SPAGAN: Shortest Path Graph Attention Network
Authors: Yiding Yang, Xinchao Wang, Mingli Song, Junsong Yuan, Dacheng Tao
IJCAI 2019 | Conference PDF | Archive PDF | Plain Text | LLM Run Details
| Reproducibility Variable | Result | LLM Response |
|---|---|---|
| Research Type | Experimental | We test SPAGAN on the downstream classification task on several standard datasets, and achieve performances superior to the state of the art. |
| Researcher Affiliation | Academia | 1Department of Computer Science, Stevens Institute of Technology 2College of Computer Science and Technology, Zhejiang University 3Department of Computer Science and Engineering, State University of New York at Buffalo 4UBTECH Sydney Artifical Intelligence Centre, University of Sydney {yyang99, xwang135}@stevens.edu, brooksong@zju.edu.cn, jsyuan@buffalo.edu, dacheng.tao@sydney.edu.au. |
| Pseudocode | No | The paper describes the proposed method step-by-step in prose, but it does not include a structured pseudocode or algorithm block. |
| Open Source Code | No | The paper does not provide any statement about releasing source code or a link to a code repository for their proposed method. |
| Open Datasets | Yes | We use three widely used semi-supervised graph datasets, Cora, Citeseer and Pubmed summarized in Tab. 1. |
| Dataset Splits | Yes | Following the work of [Kipf and Welling, 2016; Veliˇckovi c et al., 2018], for each dataset, we only use 20 nodes per class for training, 500 nodes for validating and 1000 nodes for testing. |
| Hardware Specification | Yes | The running time of one epoch with path attention on Pubmed dataset is 0.1s on a Nvidia 1080Ti GPU. |
| Software Dependencies | No | We implement SPAGAN under Pytorch framework [Paszke et al., 2017] and train it with Adam optimizer.
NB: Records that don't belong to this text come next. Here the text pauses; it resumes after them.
(** * go-anxcloud: the pagination engine, the paged lbaas listings and
      the client constructor

    A shallow embedding of
      - [pkg/lbaas/common/common.go], package [pagination]:
        [Page], [Pageable], [HasNext], [LoopUntil], [AsChan];
      - [pkg/lbaas/backend/paged.go] and [pkg/lbaas/server/paged.go]:
        [GetPage], [NextPage] and the page accessors;
      - [pkg/client/client.go]: the options and [New], [dumpRequest]
        and [handleRequest];
      - the record calls of package [zone]: [ListRecords], [NewRecord],
        [UpdateRecord], [DeleteRecord].

    Go's [int] is modelled by [Z]: the only arithmetic the embedded
    code performs on it is the loop increment [i++] below a slice
    length and the comparisons of [HasNext] and of the status code, none
    of which can wrap.  A [context.Context] only carries deadlines and is
    not modelled. *)

From Stdlib Require Import ZArith Ascii String List Bool Lia DecimalString.
From stdpp Require Import base gmap strings.
From Stdlib Require DecimalZ DecimalPos.
Import ListNotations.
Local Open Scope string_scope.
Local Open Scope list_scope.
Local Open Scope Z_scope.

(** ** Go values held in an [interface{}] *)

(** The kinds of [reflect.Kind] that the values below can have. *)
Inductive kind : Type :=
  | Invalid | Bool | Int | Uint8 | Array | Map | Ptr | Slice | String
  | Struct.

(** A dynamically typed Go value.  [go_reflect_Value held] is a
    [reflect.Value] (a struct of the [reflect] package) that was itself
    stored in an [interface{}]; [held] is the value it reflects. *)
#[warnings="-register-all"]
Inductive value : Type :=
  | nil_interface
  | go_bool (b : bool)
  | go_int (n : Z)
  | go_uint8 (n : Z)
  | go_string (s : string)
  | go_array (elems : list value)
  | go_slice (elems : list value)
  | go_map (entries : list (value * value))
  | go_struct (fields : list value)
  | go_pointer (target : value)
  | go_reflect_Value (held : value).

(** What a goroutine can panic with. *)
Inductive panic : Type :=
  | ValueError (Method : string) (k : kind)
  | index_out_of_range
  | panic_Sprintf (format : string) (arg : value)
  | nil_dereference
  | close_of_closed_channel.

(** ** Errors

    [errors.New] values are told apart by their text (the sentinels of
    this repository all differ in it); [fmt.Errorf] keeps its format and
    arguments, and the error a [%w] verb wraps. *)
Inductive error : Type :=
  | errors_New (text : string)
  | fmt_Errorf (format : string) (args : list string)
  | fmt_Errorf_w (format : string) (wrapped : error) (args : list string).

Fixpoint strings_eqb (l1 l2 : list string) : bool :=
  match l1, l2 with
  | [], [] => true
  | s1 :: l1', s2 :: l2' => String.eqb s1 s2 && strings_eqb l1' l2'
  | _, _ => false
  end.

Fixpoint error_eqb (e1 e2 : error) : bool :=
  match e1, e2 with
  | errors_New t1, errors_New t2 => String.eqb t1 t2
  | fmt_Errorf f1 a1, fmt_Errorf f2 a2 => String.eqb f1 f2 && strings_eqb a1 a2
  | fmt_Errorf_w f1 w1 a1, fmt_Errorf_w f2 w2 a2 =>
      String.eqb f1 f2 && error_eqb w1 w2 && strings_eqb a1 a2
  | _, _ => false
  end.

(** [errors.Unwrap]. *)
Definition errors_Unwrap (err : error) : option error :=
  match err with
  | fmt_Errorf_w _ wrapped _ => Some wrapped
  | _ => None
  end.

(** [errors.Is]: [err] or an error along its [Unwrap] chain is [target]. *)
Fixpoint errors_Is (err target : error) : bool :=
  error_eqb err target ||
  match err with
  | fmt_Errorf_w _ wrapped _ => errors_Is wrapped target
  | _ => false
  end.

(** ** Calls that act on a world, may panic, may block

    A call takes the world [W] it acts on and gives a [result] and the
    world it leaves.  [OutOfFuel] is the model's own: the bound given to
    a loop was too small. *)
Inductive result (A : Type) : Type :=
  | Returns (a : A)
  | Panics (p : panic)
  | Blocks
  | OutOfFuel.
Arguments Returns {A} a.
Arguments Panics {A} p.
Arguments Blocks {A}.
Arguments OutOfFuel {A}.

Definition M (W A : Type) : Type := W -> result A * W.

Definition ret {W A} (a : A) : M W A := fun w => (Returns a, w).

Definition do_panic {W A} (p : panic) : M W A := fun w => (Panics p, w).

Definition bind {W A B} (c : M W A) (k : A -> M W B) : M W B :=
  fun w =>
    match c w with
    | (Returns a, w') => k a w'
    | (Panics p, w') => (Panics p, w')
    | (Blocks, w') => (Blocks, w')
    | (OutOfFuel, w') => (OutOfFuel, w')
    end.

(** A call of the [reflect] package: no world, but it may panic. *)
Definition lift {W A} (r : result A) : M W A := fun w => (r, w).

Notation "x <- c ;; k" := (bind c (fun x => k))
  (at level 100, c at next level, right associativity).

(** ** Package [reflect] *)
Module reflect.

(** [reflect.Value]; [ValueOf i] reflects the value held in the
    interface [i]. *)
Record Value : Type := ValueOf { held : value }.

(** A [reflect.Value] passed where an [interface{}] is expected is
    stored in it as it is, a struct. *)
Definition to_interface (v : Value) : value := go_reflect_Value (held v).

(** [Value.Interface]. *)
Definition Interface (v : Value) : value := held v.

Definition Kind (v : Value) : kind :=
  match held v with
  | nil_interface => Invalid
  | go_bool _ => Bool
  | go_int _ => Int
  | go_uint8 _ => Uint8
  | go_string _ => String
  | go_array _ => Array
  | go_slice _ => Slice
  | go_map _ => Map
  | go_struct _ => Struct
  | go_pointer _ => Ptr
  | go_reflect_Value _ => Struct
  end.

(** [Value.Len]: "It panics if v's Kind is not Array, Chan, Map,
    Slice, or String." *)
Definition Len (v : Value) : result Z :=
  match held v with
  | go_array elems | go_slice elems => Returns (Z.of_nat (length elems))
  | go_map entries => Returns (Z.of_nat (length entries))
  | go_string s => Returns (Z.of_nat (String.length s))
  | _ => Panics (ValueError "reflect.Value.Len" (Kind v))
  end.

(** [Value.Index]: "It panics if v's Kind is not Array, Slice, or
    String or i is out of range." *)
Definition Index (v : Value) (i : Z) : result Value :=
  match held v with
  | go_array elems | go_slice elems =>
      if (0 <=? i) && (i <? Z.of_nat (length elems)) then
        match elems !! Z.to_nat i with
        | Some x => Returns (ValueOf x)
        | None => Panics index_out_of_range
        end
      else Panics index_out_of_range
  | go_string s =>
      match String.get (Z.to_nat i) s with
      | Some c =>
          if 0 <=? i then Returns (ValueOf (go_uint8 (Z.of_nat (nat_of_ascii c))))
          else Panics index_out_of_range
      | None => Panics index_out_of_range
      end
  | _ => Panics (ValueError "reflect.Value.Index" (Kind v))
  end.

End reflect.

(** ** Package [pagination] ([pkg/lbaas/common/common.go]) *)
Module pagination.

Definition ErrConditionNeverMet : error :=
  errors_New "looped all items and the condition was never met".

(** The interface [Page]: a value of it is given by what its four
    methods return. *)
Record Page : Type := {
  Num : Z;
  Size : Z;
  Total : Z;
  Content : value
}.

(** The interface [Pageable], its methods acting on a world [W].  The
    two results of a method are the Go pair [(Page, error)], either of
    which can be [nil]. *)
Record Pageable (W : Type) : Type := {
  GetPage : Z -> Z -> M W (option Page * option error);
  NextPage : Page -> M W (option Page * option error)
}.
Arguments GetPage {W} _ _ _.
Arguments NextPage {W} _ _.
While specific frameworks/optimizers are mentioned, no specific version numbers for PyTorch or other libraries are provided. |
| Experiment Setup | Yes | For the Cora dataset, we set the learning rate to 0.005 and the weight of L2 regularization to 0.0005; for the Pubmed dataset, we set the learning rate to 0.01 and the weight of L2 regularization to 0.001. For the Citeseer dataset... we set the learning rate to 0.0085 and the weight of L2 regularization to 0.002. For all datasets, we set a tolerance window and stop the training process if there is no lower validation loss within it. We use two graph convolutional layers for all datasets with different attention heads. For the first layer, 8 attention heads for each c is used. Each attention head will compute 8 features. Then, an ELU [Clevert et al., 2015] function is applied. In the second layer, we use 8 attention heads for the Pumbed dataset and 1 attention head for the other two datasets. Dropout is applied to the input of each layer and also to the attention coefficients for each node, with a keep probability of 0.4. For all datasets, we set the r to 1.0... The max value of c is set to be three for the first layer and two for the last layer for all datasets. The steps of iteration is set to two. For all the datasets, we use early stopping based on the cross-entropy loss on validation set. |